──────── GIVEN ENTRIES

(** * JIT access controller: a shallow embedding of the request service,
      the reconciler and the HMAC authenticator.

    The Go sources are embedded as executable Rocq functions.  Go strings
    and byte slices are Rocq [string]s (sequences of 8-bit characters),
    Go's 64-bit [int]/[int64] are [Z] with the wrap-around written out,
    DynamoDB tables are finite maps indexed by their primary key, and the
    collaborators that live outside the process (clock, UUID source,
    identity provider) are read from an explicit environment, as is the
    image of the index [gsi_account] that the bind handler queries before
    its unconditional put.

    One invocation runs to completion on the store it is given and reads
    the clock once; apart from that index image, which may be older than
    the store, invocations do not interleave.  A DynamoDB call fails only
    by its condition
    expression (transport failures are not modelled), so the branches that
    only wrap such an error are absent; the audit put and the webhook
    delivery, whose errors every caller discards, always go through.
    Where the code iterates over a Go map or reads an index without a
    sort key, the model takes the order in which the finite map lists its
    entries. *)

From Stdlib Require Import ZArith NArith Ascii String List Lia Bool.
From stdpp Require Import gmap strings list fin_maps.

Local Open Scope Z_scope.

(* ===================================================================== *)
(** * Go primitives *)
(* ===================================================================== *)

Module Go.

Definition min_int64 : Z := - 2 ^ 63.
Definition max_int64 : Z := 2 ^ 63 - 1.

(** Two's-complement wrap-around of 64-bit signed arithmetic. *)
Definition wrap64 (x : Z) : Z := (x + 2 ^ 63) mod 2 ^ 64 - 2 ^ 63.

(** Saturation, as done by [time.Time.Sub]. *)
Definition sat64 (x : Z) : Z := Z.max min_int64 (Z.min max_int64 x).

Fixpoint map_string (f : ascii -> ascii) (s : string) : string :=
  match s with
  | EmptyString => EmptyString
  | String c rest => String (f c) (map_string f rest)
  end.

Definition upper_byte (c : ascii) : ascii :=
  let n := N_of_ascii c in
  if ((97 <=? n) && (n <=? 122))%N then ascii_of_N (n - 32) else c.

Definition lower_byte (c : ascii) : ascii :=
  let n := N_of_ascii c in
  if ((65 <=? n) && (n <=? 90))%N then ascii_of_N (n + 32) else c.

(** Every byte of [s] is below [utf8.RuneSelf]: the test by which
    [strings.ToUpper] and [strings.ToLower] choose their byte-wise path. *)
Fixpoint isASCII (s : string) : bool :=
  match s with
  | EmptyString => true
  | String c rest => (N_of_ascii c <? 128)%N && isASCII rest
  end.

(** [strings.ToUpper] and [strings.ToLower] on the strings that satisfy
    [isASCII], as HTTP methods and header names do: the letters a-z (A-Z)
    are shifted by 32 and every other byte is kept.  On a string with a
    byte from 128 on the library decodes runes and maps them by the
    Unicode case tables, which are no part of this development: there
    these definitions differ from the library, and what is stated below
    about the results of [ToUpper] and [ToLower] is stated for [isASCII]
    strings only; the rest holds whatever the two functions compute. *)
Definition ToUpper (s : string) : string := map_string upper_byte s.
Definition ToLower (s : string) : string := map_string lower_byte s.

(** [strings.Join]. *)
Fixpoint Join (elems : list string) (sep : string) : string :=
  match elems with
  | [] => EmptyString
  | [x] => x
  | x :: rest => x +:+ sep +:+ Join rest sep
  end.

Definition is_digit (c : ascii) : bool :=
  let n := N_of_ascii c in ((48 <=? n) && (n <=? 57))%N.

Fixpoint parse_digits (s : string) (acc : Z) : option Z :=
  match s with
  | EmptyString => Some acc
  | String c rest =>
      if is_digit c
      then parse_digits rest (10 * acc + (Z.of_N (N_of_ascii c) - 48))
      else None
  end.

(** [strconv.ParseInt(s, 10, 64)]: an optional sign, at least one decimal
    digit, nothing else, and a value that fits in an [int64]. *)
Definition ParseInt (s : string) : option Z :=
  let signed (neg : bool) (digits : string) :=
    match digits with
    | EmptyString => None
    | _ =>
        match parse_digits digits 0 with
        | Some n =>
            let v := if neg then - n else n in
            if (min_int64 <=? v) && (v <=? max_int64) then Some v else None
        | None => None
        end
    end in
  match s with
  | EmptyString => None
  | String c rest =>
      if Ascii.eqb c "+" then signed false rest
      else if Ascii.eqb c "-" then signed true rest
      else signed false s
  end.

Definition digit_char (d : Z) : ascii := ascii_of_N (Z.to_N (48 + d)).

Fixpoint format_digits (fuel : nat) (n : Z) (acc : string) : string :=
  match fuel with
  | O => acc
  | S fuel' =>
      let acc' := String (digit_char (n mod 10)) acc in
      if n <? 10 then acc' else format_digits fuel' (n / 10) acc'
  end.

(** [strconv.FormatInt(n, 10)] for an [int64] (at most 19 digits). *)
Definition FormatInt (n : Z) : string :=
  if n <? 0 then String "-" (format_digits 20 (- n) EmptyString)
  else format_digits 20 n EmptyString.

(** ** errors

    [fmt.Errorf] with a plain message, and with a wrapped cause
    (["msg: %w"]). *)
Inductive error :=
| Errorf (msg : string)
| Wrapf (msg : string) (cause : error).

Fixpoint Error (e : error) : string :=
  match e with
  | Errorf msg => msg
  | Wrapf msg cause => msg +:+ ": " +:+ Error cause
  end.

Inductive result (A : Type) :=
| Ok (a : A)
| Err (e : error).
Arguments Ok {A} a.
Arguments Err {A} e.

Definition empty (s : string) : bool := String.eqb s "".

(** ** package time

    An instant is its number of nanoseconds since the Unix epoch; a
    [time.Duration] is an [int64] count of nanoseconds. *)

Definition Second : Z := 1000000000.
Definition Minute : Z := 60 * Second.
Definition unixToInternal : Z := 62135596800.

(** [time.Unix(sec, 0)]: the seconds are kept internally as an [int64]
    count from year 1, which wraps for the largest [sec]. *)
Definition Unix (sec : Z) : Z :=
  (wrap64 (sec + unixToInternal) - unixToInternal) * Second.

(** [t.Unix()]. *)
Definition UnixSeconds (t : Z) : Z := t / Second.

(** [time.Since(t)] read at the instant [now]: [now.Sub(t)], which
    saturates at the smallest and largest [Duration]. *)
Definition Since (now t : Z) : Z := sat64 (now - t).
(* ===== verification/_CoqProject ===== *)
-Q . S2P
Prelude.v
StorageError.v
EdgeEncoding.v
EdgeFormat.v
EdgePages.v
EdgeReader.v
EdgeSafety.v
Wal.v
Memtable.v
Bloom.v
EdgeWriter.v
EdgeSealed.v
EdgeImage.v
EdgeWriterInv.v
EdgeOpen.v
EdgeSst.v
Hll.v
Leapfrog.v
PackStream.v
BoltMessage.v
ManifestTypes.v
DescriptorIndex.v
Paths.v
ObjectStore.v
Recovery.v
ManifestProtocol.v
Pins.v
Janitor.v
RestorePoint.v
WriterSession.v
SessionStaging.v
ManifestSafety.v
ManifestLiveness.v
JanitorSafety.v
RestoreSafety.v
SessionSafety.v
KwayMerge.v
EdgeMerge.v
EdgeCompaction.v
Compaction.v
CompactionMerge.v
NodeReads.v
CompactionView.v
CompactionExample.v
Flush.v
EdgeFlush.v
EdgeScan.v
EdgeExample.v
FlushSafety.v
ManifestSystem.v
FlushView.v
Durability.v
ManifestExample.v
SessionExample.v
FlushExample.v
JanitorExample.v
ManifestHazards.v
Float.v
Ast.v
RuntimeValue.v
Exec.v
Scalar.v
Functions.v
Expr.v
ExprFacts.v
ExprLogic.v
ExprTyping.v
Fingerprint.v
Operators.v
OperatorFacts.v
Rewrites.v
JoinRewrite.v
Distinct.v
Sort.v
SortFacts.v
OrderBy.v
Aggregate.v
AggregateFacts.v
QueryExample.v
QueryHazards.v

────────────────

> _WHAT IS BEING ASKED_: All lines above in which the word "false" occurs should be identified and copied.

> _SOLUTION TO THE PROBLEM_:
      if Ascii.eqb c "+" then signed false rest
      else signed false s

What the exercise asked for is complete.